2 pages (verso and recto), folio, ruled paper with St Winifred watermark, unsigned.
“Aunts and Nieces” comprises 52 lines of manuscript verse to both sides, the text differing in minor ways from the
published version: there is one correction to line 34 [“need not” changed to “will not”], and Housman’s dividing the
sections of the poem with asterisks is unique to this manuscript. The poem relates how a niece scorns her aunt’s
advice to “avoid, at the approach of dark / Eliza, the umbrageous park” lest “forth the cockatrice will frisk, / and
out will bounce the basilisk, / and the astoundingly absurd / yet dangerous cockyoly-bird / will knock you, with its
baneful beak, / into the middle of next week”. Eliza goes to the park, while her aunt meets the prospect of her
niece’s doom with chilling sang-froid, and the aunt’s prophesy, exactly and literally, comes to pass: “Then, from
behind, a vicious peck / descended on Eliza’s neck. / Eliza into the azure distance / Followed the line of least
resistance. / * * * / In the middle of next week / There will be heard a piercing shriek, / And looking pale and weak
and thin / Eliza will come flying in”. Housman is better known for his darker, some might say morbid, side, but his
sense of humor – admittedly somewhat dark, too – was expressed in a number of poems that share certain qualities
associated with Lewis Carroll and Edward Lear.

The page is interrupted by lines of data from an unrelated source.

(* ===== verification/Prelude.v ===== *)
(** * A verification development for the DRBD 9 test suite

    The repository is a test suite for the replicated block device DRBD: a
    Python framework (src/python) in which a test sets up a cluster over SSH,
    changes it and waits for events; small programs that run on the test nodes
    (src/target); a generator of test lists for virtual machines
    (src/virter); and a runner for a fixed set of machines (src/run.py).
    This development translates these programs into Rocq functions and proves
    what they promise to each other and to the tests.

    ** How the code is modelled

    A Python function that may raise is a function into [res]; one that
    changes state is a computation of the monad [M S] over an explicit state
    [S], in which an exception keeps the state reached.  Objects that are
    shared are positions in the lists of a heap ([World.world]), so that
    aliasing in Python is equality of positions.  Commands go through
    [Host.run]; the list of commands sent is part of the state, and what a host
    answers to a command, given the commands before it, is the parameter
    [SshServer].  In the same way [EventScanner] answers the waits for events.
    Both are the git submodule lbpytest in the repository, which is not under
    src/: nothing is assumed about them beyond their types, except where a
    theorem names the answer to a command as a hypothesis.

    ** The files

    - [Prelude], [PyStr], [Dict]: exceptions, the monad and its rules ([wp],
      [keeps]), strings and integers of Python, and dictionaries in the order
      of insertion.
    - [OrderedSet] (src/python/ordered_set.py): the class, refining an abstract
      ordered set; [OrderedSetOps] and [OrderedSetSpec] are the interface that
      [Collections] is proved against.
    - [Json] (src/run.py, [stream_read_json]): the decoder and the encoder of
      the standard library, and reading several documents from one file.
    - [Logging] (src/python/drbdtestlogger.py, [FirstWriteTrap] and
      [start_dmesg_with_cmd] of src/python/drbdtest.py): the module [Tee] for
      writes while streams come and go, [Logger] for the functions of the
      module, and [Dmesg] for the two threads that start the copy of the kernel
      log, as a step relation.
    - [Versions], [VmshedMain] (src/virter/vmshed_tests_generator.py): versions,
      their order, and the choice of the tests; the command line, the
      configurations in the tests and the lines that are written.
    - [MisalignedBio], [TargetHelpers] (src/target): the programs on the nodes;
      the block device is an interface.
    - [Host] (class [Host] of drbdtest.py): quoting and running commands, fio's
      arguments, the check of the kernel log.
    - [HostSetup] (the constructor of [Host], linuxplatformhelper.py,
      windowsplatformhelper.py): system, version of DRBD, addresses and name
      spaces.
    - [VersionCheck] ([validate_drbd_versions], [write_drbd_versions_meta]).
    - [Disktools] (src/python/disktools.py): pools, volumes, [create_md].
    - [World]: the classes [Host], [Volume], [Node], [Resource] as a heap.
    - [Config] ([Node.config], [ConfigBlock]): the text of the configuration.
    - [Collections] ([Collection], [connections()]): the sets of test objects.
    - [Cluster] ([create_resource], [add_disk], options, [update_config]).
    - [ConfigFiles]: the configuration files that these operations leave on the
      hosts.
    - [Firewall] ([block_path], [block_packet_type]): the interface [Iptables]
      has the laws of the rules.
    - [Lifecycle]: bringing a resource up and down and waiting for events.
    - [TrafficControl] (src/python/trafficcontrol.py): the interface [Tc] has
      the laws of the queues.
    - [Platform] (the platform helpers, [primary], [AsPrimary]).
    - [Fio] ([Host.fio_file], src/python/busywrite.py).
    - [Metadata] ([set_gi], the readers of identifiers, [resize]).
    - [HeapTypes]: the references between the objects of [World], through the
      operations of [Cluster].
    - [Members]: the methods of one node, volume, connection and peer device,
      the look-ups by the number of a volume, equality and hashes.
    - [ArgParse]: the part of Python's argparse that the programs use.
    - [Setup], [SetupArgs], [LocalSetup], [ClusterSetup] ([setup],
      [setup_resource], the creation of the hosts): the command line and the
      checks of the arguments; the directory of the logs and the consoles, where
      virsh and screen are the parameter [LocalCommands]; and the cluster a test
      begins with.
    - [HostStreams] ([Host.run] with its streams, [run_quiet], the kernel log and
      the events of a host): pieces of output go to the streams of [Logging],
      the module [Captures] interleaves the thread that writes the kernel log
      with captures that come and go, and [Events] keeps the process and the
      file of the events.
    - [Tls] (src/python/tls.py): dates, certificates and the files of a host;
      keys and the text of certificates are the interface [Crypto].
    - [Teardown] ([Cluster.teardown], the handlers at the end of the program);
      what is copied of the kernel logs while commands are sent is the interface
      [KernelLog].
    - [Creation]: which commands of [Disktools] make a disk, and which disk.
    - [Storage]: the disks of a test, from their creation in [Cluster] through
      any operations of [HeapTypes] to the handlers of [Teardown].
    - [Endurance] (src/python/endurance.py, src/python/datatools.py): the long
      tests and the comparison of the data.
    - [Runner], [RunnerHosts], [RunMain] (src/run.py): the tests and the
      statistics; what is done to the machines, which are the interface
      [Machines]; and the main program with its command line, its iterations,
      the file with the results and the table of them.  The text of floating
      point numbers is the interface [FloatText].
    - [Artifact] (src/.gitlab/trigger_for_artifact.py).

    ** What the theorems show

    - The heap: resources are a full mesh of connections, volumes are numbered
      alike on all nodes, ports and minors are distinct ([Cluster]); the text
      of the configuration is that of a tree and connects every pair once
      ([Config]); the file on a host is current unless its flag says otherwise,
      through any run of the operations that keep the flags and succeed, but not
      after removing disks, adding a disk to one node or renaming
      ([ConfigFiles]); every reference leads to
      an object that exists and refers back ([HeapTypes]); the objects of one
      node, volume or number are found ([Members]).
    - The beginning and the end of a test: the command line is read back, and
      hosts on both sides of the options are refused ([SetupArgs]); the logs of
      a run have a directory and a link of their own, and consoles that are
      captured, each by its commands, are left at the end ([LocalSetup]); [setup]
      gives fresh hosts with matching certificates, whose time of validity is
      moved by the time zone ([ClusterSetup], [Tls]), [setup_resource] a full
      mesh on them; what is cleaned up follows the option and the result, and
      all kernel logs are checked after the modules are unloaded ([Teardown]);
      every disk that a command of [add_disk] has made is recorded, and is
      removed at the end if its node is still a member ([Creation], [Storage]).
    - The endurance tests end, and compare the contents of all nodes
      ([Endurance]).
    - Waiting: every wait looks for failures as well, [down] allows the events
      of the shutdown for its own wait only, the resync is awaited for every
      pair ([Lifecycle]).
    - Commands: what the shell makes of a command line is the list of words
      that was given ([Host]); blocking covers exactly the packets of a path
      and unblocking undoes it ([Firewall]); slowing down delays one node
      ([TrafficControl]); disks are made and removed in matching layers
      ([Disktools]); resizing zeroes the new part ([Metadata]).
    - Texts that are read: JSON ([Json]), addresses and versions
      ([HostSetup]), patterns of versions ([VersionCheck]), identifiers
      ([Metadata]), results of fio ([Fio]).
    - Threads: a write reaches the streams of its beginning, the first line of
      the kernel log is trapped in every interleaving, and the start of the
      copy can miss its wake-up ([Logging]); a capture hears what arrives
      between its beginning and its end ([HostStreams]).
    - Streams: [Host.run] gives the same result for all of them, and [run_quiet]
      logs the output of failures only ([HostStreams]).
    - The runner and the generator run and list the tests they should
      ([Runner], [Versions]), from the limits and configurations that the tests
      give ([RunMain], [VmshedMain]); the file with the results keeps what was
      in it and gets what the tests of every iteration have ended with
      ([RunMain]); the machines are prepared and recovered in the order of the
      schedule, and only volumes that were not listed before the tests are
      removed ([RunnerHosts]).

    ** Bounds and fuel

    Recursion that is not structural takes fuel: the decoder of [Json] starts
    with twice the length of the text and two more, and its round trip shows
    that this is enough for every text the encoder writes; [stream_read_json]
    takes one more than the length of the file and is proved to end; the
    formatter of [Config] takes the length of its text and one more; the loops
    of [Platform] end with their first turn for every positive fuel.  The loop
    of [run_resync] in [Endurance] is proved to end after at most 1081 turns;
    the attempts to take DRBD down in [RunnerHosts] are counted as in the code,
    and its search for versions takes the length of the text.
    The loop of [ArgParse] takes the number of strings, of which every turn
    takes one; the wait for screen in [LocalSetup] is given a fuel by its caller
    and proved to end with any fuel that is more than the tries it takes
    ([await_screen_ends]).
    Characters are those below 256.  Python integers have no width; the fields
    of the block device in [TargetHelpers] and [MisalignedBio] are in [Z] with
    the arithmetic of the code.

    ** Not modelled

    The text of most log messages (outside [HostStreams], a command has no log),
    timeouts of commands, opening SSH connections, the progress display of the
    runner, the usage texts of argparse, the SELinux debugging of [Cluster] and
    [Host], the test scripts under src/tests, and the shell scripts and build
    files.  [World.w_resources] is the heap of the objects of [Resource], which
    has also those whose creation has failed, and not the list
    [Cluster.resources].  In [LocalSetup], a path is not looked at through [..] or through a
    link in its middle. *)

From stdpp Require Export base tactics gmap strings list pretty sorting.
From Stdlib Require Export ZArith Lia.
#[export] Set Warnings "-clear-no-such-hyp".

Housman’s brother Laurence Housman published the first selection
of his brother’s unpublished comic verse in his posthumous memoir A.E.H. Some Poems, Some Letters and a Personal Memoir (Cape, 1937). In it he observed that humorous verses had been an amusement for his brother since
childhood, and that he wrote them both to amuse friends and in order to cope with bouts of depression. These
bouts, though they often stemmed the creative flow of his more serious works, did not abate his comic creations,
which “remained fairly continuous even during the dry years”. Housman manuscripts are rare on the market, and
this one is especially delightful. Three horizontal creases from folds, some light spotting, but in very good condition,
preserved in a custom-made green morocco backed chemise. Item #32528

Carol Efrati, in "The road of danger, guilt, and shame: the lonely way of A.E. Housman," 2002, pp. 73-76, gives a very interesting deep reading of this poem, which is one of Housman's longest. It really deserved illustration by Edward Gorey.